Assignment
Of all the entries below, only the lines from the one with "layPublicID <$> List.filter" up to and including the one with "intros Hw (s" are to be duplicated exactly.

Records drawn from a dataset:

BEGIN

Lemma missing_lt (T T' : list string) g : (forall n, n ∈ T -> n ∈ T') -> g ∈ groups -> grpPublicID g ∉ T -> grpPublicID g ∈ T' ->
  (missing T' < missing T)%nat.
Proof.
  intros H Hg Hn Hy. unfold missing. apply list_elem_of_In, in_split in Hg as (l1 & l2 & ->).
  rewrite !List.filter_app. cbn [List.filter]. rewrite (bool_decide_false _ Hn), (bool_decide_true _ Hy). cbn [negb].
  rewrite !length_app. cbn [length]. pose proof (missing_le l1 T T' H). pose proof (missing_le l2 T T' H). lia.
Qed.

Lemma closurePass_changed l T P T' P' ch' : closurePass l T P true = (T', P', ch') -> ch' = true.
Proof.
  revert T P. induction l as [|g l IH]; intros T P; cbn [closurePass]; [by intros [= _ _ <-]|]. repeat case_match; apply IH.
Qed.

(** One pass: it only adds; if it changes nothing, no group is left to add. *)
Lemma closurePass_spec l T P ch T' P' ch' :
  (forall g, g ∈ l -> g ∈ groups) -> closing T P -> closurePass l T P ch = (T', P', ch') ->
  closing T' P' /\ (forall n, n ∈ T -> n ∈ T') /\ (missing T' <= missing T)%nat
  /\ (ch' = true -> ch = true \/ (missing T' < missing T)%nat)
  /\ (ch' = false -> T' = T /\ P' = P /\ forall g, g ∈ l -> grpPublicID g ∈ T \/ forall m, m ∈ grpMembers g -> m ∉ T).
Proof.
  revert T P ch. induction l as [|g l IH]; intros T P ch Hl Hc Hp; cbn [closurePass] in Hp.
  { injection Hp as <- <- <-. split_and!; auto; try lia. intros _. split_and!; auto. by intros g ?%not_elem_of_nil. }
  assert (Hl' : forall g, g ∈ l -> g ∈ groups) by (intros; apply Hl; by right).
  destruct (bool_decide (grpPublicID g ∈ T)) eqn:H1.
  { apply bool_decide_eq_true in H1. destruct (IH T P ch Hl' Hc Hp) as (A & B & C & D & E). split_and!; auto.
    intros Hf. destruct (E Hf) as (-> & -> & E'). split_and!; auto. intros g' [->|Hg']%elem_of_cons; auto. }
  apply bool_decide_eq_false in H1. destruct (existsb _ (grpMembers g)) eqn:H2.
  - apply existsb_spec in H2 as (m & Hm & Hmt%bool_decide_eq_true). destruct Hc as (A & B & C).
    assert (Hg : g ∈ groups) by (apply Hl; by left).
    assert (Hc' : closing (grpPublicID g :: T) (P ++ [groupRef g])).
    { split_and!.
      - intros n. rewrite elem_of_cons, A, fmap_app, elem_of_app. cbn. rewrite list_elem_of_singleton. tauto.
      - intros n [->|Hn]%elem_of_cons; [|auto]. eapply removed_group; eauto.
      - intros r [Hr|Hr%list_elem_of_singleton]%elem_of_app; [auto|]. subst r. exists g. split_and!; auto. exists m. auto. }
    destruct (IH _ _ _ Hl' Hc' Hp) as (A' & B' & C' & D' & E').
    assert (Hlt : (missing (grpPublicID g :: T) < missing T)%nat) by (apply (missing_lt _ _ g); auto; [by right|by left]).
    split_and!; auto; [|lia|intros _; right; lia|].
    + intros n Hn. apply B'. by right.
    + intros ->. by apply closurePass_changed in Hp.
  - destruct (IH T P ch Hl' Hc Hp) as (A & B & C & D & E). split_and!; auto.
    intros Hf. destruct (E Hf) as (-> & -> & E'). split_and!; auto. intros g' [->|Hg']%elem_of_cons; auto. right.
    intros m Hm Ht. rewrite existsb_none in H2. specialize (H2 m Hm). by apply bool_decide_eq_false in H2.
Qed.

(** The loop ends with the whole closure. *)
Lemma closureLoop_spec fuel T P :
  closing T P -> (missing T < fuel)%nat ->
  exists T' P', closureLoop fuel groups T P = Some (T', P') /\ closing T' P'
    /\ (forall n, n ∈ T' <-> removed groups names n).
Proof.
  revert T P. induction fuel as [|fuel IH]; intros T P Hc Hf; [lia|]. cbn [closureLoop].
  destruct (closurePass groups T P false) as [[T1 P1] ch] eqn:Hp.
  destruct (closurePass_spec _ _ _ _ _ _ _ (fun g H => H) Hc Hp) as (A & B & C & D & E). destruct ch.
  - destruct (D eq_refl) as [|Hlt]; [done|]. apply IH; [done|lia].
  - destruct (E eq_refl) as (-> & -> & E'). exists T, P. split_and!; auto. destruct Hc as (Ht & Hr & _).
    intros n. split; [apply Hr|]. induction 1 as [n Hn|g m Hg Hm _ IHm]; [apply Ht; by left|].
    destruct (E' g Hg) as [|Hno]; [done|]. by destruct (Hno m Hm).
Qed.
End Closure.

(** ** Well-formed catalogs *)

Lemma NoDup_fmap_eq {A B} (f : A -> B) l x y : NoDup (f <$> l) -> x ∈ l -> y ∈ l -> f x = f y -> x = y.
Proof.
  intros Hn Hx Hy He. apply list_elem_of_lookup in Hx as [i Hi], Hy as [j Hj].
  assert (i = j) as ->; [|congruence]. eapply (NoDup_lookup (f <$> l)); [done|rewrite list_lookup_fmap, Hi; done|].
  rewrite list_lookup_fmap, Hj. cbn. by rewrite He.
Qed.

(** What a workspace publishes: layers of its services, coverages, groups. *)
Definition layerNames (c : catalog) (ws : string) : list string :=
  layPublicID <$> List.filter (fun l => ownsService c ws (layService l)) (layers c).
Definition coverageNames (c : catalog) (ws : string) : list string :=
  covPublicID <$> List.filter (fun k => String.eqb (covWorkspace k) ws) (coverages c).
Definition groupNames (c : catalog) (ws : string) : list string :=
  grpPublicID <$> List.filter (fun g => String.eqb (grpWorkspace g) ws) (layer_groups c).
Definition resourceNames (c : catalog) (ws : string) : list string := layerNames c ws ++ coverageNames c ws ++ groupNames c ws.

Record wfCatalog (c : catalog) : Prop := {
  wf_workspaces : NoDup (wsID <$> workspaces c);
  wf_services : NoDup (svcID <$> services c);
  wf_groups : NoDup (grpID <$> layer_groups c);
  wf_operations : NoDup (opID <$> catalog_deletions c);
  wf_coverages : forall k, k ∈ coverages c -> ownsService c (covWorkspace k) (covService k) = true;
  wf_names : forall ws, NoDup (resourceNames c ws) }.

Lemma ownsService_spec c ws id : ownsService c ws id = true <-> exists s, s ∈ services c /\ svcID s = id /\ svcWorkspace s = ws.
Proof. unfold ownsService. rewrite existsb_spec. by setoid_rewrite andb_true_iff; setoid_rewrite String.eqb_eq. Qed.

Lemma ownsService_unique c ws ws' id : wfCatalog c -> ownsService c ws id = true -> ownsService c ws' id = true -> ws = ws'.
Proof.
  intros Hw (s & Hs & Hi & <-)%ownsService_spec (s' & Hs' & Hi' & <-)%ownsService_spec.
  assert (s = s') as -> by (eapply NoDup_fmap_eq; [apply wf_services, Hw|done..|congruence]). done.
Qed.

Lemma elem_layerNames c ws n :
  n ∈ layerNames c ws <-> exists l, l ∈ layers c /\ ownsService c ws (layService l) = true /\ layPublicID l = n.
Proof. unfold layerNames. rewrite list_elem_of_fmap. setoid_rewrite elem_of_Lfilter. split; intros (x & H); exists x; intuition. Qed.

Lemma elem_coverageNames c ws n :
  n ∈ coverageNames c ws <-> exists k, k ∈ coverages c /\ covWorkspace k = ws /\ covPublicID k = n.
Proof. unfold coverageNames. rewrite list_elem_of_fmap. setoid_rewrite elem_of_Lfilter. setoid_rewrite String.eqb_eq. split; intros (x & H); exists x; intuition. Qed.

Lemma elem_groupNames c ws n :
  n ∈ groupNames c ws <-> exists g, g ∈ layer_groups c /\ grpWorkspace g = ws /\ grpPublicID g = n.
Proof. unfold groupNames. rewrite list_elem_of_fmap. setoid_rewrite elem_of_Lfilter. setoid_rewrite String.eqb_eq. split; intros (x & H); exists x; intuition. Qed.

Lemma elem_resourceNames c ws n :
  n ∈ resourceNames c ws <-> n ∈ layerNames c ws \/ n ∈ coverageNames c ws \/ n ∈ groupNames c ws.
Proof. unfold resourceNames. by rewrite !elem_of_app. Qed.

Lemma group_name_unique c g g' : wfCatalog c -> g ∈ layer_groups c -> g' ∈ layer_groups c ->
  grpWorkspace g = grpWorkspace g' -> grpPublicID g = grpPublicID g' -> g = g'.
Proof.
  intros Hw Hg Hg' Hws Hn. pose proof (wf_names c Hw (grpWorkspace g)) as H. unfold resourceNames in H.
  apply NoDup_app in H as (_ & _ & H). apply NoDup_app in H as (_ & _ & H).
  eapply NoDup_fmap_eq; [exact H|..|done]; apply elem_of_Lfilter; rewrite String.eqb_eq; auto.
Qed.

END
BEGIN

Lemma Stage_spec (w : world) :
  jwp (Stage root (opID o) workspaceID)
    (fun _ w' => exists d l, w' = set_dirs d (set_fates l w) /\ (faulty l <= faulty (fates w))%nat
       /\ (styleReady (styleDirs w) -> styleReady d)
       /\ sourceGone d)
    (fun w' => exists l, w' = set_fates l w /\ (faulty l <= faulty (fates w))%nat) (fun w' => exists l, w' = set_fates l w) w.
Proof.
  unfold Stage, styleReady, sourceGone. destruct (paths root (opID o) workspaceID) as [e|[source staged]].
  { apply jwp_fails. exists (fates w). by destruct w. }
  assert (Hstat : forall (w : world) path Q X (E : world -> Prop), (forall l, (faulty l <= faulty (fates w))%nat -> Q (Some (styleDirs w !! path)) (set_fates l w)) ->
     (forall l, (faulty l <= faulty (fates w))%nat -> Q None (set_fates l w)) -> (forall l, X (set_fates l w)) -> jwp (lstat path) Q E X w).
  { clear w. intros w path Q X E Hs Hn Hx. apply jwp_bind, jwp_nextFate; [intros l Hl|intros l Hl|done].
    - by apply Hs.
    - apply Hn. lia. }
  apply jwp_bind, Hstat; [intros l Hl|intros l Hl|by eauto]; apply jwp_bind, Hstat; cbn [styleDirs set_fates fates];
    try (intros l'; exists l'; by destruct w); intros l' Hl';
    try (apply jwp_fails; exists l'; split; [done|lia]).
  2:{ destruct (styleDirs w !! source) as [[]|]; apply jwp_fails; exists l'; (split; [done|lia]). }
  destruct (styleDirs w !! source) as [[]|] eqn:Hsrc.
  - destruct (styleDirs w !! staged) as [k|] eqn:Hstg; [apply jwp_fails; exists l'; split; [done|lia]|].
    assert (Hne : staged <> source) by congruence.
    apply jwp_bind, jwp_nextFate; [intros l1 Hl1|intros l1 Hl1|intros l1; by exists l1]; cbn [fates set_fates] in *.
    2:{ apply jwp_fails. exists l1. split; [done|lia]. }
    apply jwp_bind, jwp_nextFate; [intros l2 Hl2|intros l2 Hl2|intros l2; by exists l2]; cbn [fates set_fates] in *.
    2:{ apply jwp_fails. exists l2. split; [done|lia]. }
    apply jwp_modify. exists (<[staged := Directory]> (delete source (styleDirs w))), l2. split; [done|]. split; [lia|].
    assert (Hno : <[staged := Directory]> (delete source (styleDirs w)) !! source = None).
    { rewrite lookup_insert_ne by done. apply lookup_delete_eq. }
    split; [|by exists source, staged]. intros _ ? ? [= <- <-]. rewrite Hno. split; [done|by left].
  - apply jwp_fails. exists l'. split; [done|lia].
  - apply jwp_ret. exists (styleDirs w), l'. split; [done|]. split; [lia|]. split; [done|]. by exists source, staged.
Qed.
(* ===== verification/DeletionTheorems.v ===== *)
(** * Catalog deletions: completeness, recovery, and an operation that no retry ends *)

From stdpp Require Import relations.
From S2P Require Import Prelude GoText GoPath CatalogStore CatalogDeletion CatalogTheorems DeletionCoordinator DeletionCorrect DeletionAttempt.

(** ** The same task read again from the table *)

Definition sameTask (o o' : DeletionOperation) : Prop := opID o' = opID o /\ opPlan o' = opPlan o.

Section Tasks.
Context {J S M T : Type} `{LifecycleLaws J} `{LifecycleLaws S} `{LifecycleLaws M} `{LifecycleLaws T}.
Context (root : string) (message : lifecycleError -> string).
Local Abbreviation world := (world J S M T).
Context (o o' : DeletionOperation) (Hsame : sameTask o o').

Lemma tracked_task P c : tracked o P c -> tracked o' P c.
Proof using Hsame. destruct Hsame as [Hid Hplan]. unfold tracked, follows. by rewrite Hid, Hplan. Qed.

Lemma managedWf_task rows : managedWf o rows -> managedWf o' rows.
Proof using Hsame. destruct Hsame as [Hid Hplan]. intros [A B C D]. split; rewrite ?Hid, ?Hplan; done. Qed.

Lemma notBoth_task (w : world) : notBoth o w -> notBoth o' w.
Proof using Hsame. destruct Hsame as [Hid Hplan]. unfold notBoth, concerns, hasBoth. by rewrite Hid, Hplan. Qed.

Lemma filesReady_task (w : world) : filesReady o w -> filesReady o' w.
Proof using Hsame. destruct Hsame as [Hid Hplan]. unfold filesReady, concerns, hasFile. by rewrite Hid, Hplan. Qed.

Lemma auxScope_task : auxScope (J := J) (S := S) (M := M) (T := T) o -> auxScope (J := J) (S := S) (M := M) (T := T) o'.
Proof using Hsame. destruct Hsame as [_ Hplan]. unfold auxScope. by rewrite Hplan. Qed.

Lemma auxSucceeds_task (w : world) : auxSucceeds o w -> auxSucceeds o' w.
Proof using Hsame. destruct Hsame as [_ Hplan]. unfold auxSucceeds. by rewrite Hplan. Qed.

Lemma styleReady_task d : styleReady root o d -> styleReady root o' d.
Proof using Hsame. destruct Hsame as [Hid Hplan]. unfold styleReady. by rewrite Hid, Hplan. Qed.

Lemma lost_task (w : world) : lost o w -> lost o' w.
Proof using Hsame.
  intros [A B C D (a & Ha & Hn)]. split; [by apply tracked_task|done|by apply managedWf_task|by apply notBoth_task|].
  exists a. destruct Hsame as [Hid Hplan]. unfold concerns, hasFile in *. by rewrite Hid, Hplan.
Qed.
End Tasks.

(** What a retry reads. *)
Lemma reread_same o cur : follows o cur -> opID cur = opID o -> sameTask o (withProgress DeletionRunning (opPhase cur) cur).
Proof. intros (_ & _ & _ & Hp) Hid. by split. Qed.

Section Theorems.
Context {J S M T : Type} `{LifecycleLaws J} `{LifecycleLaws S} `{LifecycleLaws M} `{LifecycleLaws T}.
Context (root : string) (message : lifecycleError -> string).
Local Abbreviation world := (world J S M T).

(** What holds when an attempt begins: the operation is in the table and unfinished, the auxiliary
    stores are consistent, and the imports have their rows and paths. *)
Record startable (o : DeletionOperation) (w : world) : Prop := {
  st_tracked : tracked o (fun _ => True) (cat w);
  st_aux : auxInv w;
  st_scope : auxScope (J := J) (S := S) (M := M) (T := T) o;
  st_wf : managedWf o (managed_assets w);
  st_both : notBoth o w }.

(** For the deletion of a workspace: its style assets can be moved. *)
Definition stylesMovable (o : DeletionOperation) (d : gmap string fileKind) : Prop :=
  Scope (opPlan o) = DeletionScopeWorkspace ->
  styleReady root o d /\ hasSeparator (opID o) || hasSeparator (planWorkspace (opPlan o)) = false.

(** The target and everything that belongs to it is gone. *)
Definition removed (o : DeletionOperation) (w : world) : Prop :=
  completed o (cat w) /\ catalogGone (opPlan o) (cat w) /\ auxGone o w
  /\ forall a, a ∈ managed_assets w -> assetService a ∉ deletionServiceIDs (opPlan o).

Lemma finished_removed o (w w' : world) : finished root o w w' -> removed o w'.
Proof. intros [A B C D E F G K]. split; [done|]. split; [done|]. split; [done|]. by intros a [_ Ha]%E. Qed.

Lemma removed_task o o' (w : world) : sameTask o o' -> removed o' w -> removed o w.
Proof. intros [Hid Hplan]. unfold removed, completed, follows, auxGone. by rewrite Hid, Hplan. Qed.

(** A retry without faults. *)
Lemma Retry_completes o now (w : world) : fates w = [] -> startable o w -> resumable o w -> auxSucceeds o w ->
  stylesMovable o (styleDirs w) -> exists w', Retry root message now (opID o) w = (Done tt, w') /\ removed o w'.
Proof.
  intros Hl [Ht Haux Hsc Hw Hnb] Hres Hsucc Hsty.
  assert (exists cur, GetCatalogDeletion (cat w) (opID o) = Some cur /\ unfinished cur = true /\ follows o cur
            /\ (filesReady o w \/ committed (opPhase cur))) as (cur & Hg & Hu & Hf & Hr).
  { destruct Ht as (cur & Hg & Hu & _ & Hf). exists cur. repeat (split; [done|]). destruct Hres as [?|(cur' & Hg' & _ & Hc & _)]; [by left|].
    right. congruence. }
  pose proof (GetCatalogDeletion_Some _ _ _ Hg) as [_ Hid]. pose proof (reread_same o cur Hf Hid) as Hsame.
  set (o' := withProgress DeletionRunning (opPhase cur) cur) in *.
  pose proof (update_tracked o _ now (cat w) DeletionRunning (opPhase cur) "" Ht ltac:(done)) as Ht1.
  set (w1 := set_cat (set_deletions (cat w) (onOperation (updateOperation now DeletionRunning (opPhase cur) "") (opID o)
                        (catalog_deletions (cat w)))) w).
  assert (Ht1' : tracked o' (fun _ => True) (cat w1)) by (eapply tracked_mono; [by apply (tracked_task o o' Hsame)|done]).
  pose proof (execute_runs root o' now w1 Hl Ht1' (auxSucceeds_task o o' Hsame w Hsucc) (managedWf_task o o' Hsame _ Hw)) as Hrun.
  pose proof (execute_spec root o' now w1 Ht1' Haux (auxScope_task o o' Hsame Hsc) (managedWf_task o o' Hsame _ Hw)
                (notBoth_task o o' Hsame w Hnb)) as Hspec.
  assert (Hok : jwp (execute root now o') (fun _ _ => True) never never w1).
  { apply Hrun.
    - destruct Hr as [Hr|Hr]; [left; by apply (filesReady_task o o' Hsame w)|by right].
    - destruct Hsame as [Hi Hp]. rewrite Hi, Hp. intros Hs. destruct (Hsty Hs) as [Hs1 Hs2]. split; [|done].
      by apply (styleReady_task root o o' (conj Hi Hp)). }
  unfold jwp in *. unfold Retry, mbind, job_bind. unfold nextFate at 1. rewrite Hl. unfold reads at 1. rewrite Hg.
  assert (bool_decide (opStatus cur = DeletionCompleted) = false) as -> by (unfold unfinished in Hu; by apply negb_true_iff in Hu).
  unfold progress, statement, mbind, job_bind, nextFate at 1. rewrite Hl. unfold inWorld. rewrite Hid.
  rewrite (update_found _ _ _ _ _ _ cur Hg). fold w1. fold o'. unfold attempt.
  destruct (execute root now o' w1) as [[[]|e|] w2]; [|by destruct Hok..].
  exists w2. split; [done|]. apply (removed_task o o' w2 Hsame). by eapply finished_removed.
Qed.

END

Solution
  layPublicID <$> List.filter (fun l => ownsService c ws (layService l)) (layers c).
Definition coverageNames (c : catalog) (ws : string) : list string :=
  covPublicID <$> List.filter (fun k => String.eqb (covWorkspace k) ws) (coverages c).
Definition groupNames (c : catalog) (ws : string) : list string :=
  grpPublicID <$> List.filter (fun g => String.eqb (grpWorkspace g) ws) (layer_groups c).
Definition resourceNames (c : catalog) (ws : string) : list string := layerNames c ws ++ coverageNames c ws ++ groupNames c ws.

Record wfCatalog (c : catalog) : Prop := {
  wf_workspaces : NoDup (wsID <$> workspaces c);
  wf_services : NoDup (svcID <$> services c);
  wf_groups : NoDup (grpID <$> layer_groups c);
  wf_operations : NoDup (opID <$> catalog_deletions c);
  wf_coverages : forall k, k ∈ coverages c -> ownsService c (covWorkspace k) (covService k) = true;
  wf_names : forall ws, NoDup (resourceNames c ws) }.

Lemma ownsService_spec c ws id : ownsService c ws id = true <-> exists s, s ∈ services c /\ svcID s = id /\ svcWorkspace s = ws.
Proof. unfold ownsService. rewrite existsb_spec. by setoid_rewrite andb_true_iff; setoid_rewrite String.eqb_eq. Qed.

Lemma ownsService_unique c ws ws' id : wfCatalog c -> ownsService c ws id = true -> ownsService c ws' id = true -> ws = ws'.
Proof.
  intros Hw (s & Hs & Hi & <-)%ownsService_spec (s' & Hs' & Hi' & <-)%ownsService_spec.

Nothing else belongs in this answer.